Dataset entries:
=== Section Start ===

Lemma color_assign_Ok (g : G) ops lo :
  all_true g -> (forall n, ~ adjacent g n n) ->
  (forall n n' r, node_weight g n = Some r -> node_weight g n' = Some r -> n = n') ->
  (forall n r, node_weight g n = Some r -> is_virtual r = true) ->
  length lo = length ops ->
  exists g' res, color_interference_graph g ops lo = Ok (g', res) /\
    match res with
    | inl st => exists pool, assign_registers g' st = Ok pool /\
        (forall n r, node_weight g n = Some r -> exists z, get_register pool r = Some (Allocated z) /\
           (0 <= z < NUM_ALLOCATABLE_REGISTERS)%Z) /\
        (forall a b ra rb, adjacent g a b -> node_weight g a = Some ra -> node_weight g b = Some rb ->
           get_register pool ra <> get_register pool rb)
    | inr spills => spills <> ∅ /\ forall r, r ∈ spills -> exists n, node_weight g n = Some r
    end.
Proof.
  intros Htrue Hloop Huniq Hvirt Hlen.
  destruct (color_interference_graph_Ok g Htrue Hloop ops lo Hlen) as (g' & res & Heq & Ho & Hres).
  exists g', res. split; [done|]. destruct res as [st|spills]; [|done]. destruct Hres as (Hnd & Hst & Hfew).
  assert (forall a b, adjacent g' a b <-> adjacent g a b) as Hadj.
  { intros a b. unfold adjacent. by rewrite !(ow_edge _ _ Ho). }
  destruct (assign_registers_Ok g') with (st := st) as (pool & Hpool & Htot & Hprop).
  - intros n n' r. rewrite !(ow_node _ _ Ho). apply Huniq.
  - intros n r. rewrite (ow_node _ _ Ho). apply Hvirt.
  - intros n. rewrite Hadj. apply Hloop.
  - done.
  - intros n. rewrite Hst, (ow_node _ _ Ho). apply node_indices_elem.
  - intros above n below Hs. destruct (Hfew above n below Hs) as (l & Hl & Hin). exists l. split; [done|].
    intros x. rewrite Hadj. apply Hin.
  - exists pool. split; [done|]. split.
    + intros n r Hr. apply (Htot n). by rewrite (ow_node _ _ Ho).
    + intros a b ra rb Hab Ha Hb. apply (Hprop a b); rewrite ?Hadj, ?(ow_node _ _ Ho); done.
Qed.
End color_assign.

(** ** Theorems *)

(** C16. Chaitin's algorithm is correct: on any interference graph without loops
    the coloring loop ends; when it asks for no spill, the assignment that pops
    its stack never runs out of the 37 registers and gives adjacent nodes
    different registers. *)
Theorem coloring_assigns {G} `{StableGraphLaws G} `{!HashOrder NodeIndex} (g : G) ops lo :
  all_true g -> (forall n, ~ adjacent g n n) ->
  (forall n n' r, node_weight g n = Some r -> node_weight g n' = Some r -> n = n') ->
  (forall n r, node_weight g n = Some r -> is_virtual r = true) ->
  length lo = length ops ->
  exists g' res, color_interference_graph g ops lo = Ok (g', res) /\
    match res with
    | inl st => exists pool, assign_registers g' st = Ok pool /\
        (forall n r, node_weight g n = Some r -> exists z, get_register pool r = Some (Allocated z) /\
           (0 <= z < NUM_ALLOCATABLE_REGISTERS)%Z) /\
        (forall a b ra rb, adjacent g a b -> node_weight g a = Some ra -> node_weight g b = Some rb ->
           get_register pool ra <> get_register pool rb)
    | inr spills => spills <> ∅ /\ forall r, r ∈ spills -> exists n, node_weight g n = Some r
    end.
Proof. apply color_assign_Ok. Qed.

(** Two registers that interfere *)
Definition sample_edge : ListGraph.graph :=
  ListGraph.mkGraph [Some (Virtual "x"); Some (Virtual "y")] {[ (0, 1) := true ]}.

Lemma sample_edge_node n r : node_weight sample_edge n = Some r -> n = 0 /\ r = Virtual "x" \/ n = 1 /\ r = Virtual "y".
Proof. destruct n as [|[|[|n]]]; intros [= <-]; auto. Qed.

Lemma sample_edge_edge a b w : edge_weight sample_edge a b = Some w -> a = 0 /\ b = 1 /\ w = true.
Proof.
  cbn. unfold ListGraph.get_edge. case_match; [|done]. cbn. rewrite lookup_singleton_Some. naive_solver.
Qed.

Lemma coloring_assigns_witness :
  exists g' res, color_interference_graph (HashOrder0 := elements_order) sample_edge [] [] = Ok (g', res) /\
    match res with
    | inl st => exists pool, assign_registers g' st = Ok pool /\
        (forall n r, node_weight sample_edge n = Some r -> exists z, get_register pool r = Some (Allocated z) /\
           (0 <= z < NUM_ALLOCATABLE_REGISTERS)%Z) /\
        (forall a b ra rb, adjacent sample_edge a b -> node_weight sample_edge a = Some ra ->
           node_weight sample_edge b = Some rb -> get_register pool ra <> get_register pool rb)
    | inr spills => spills <> ∅ /\ forall r, r ∈ spills -> exists n, node_weight sample_edge n = Some r
    end.
Proof.
  apply (coloring_assigns (HashOrder0 := elements_order) sample_edge [] []).
  - intros a b w Hw. apply sample_edge_edge in Hw. tauto.
  - intros n [[w Hw]|[w Hw]]; apply sample_edge_edge in Hw; lia.
  - intros n n' r Hn Hn'. apply sample_edge_node in Hn, Hn'. destruct Hn as [[-> ->]|[-> ->]], Hn' as [[-> ?]|[-> ?]]; congruence.
  - intros n r Hn. apply sample_edge_node in Hn as [[_ ->]|[_ ->]]; reflexivity.
  - reflexivity.
Defined.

=== Section End ===

Give back, word for word, only the lines above from the line holding "Lemma sample_edge_edge a" to the line holding "(forall a b ra rb, adjacent sample_edge", both included.

Lemma sample_edge_edge a b w : edge_weight sample_edge a b = Some w -> a = 0 /\ b = 1 /\ w = true.
Proof.
  cbn. unfold ListGraph.get_edge. case_match; [|done]. cbn. rewrite lookup_singleton_Some. naive_solver.
Qed.

Lemma coloring_assigns_witness :
  exists g' res, color_interference_graph (HashOrder0 := elements_order) sample_edge [] [] = Ok (g', res) /\
    match res with
    | inl st => exists pool, assign_registers g' st = Ok pool /\
        (forall n r, node_weight sample_edge n = Some r -> exists z, get_register pool r = Some (Allocated z) /\
           (0 <= z < NUM_ALLOCATABLE_REGISTERS)%Z) /\
        (forall a b ra rb, adjacent sample_edge a b -> node_weight sample_edge a = Some ra ->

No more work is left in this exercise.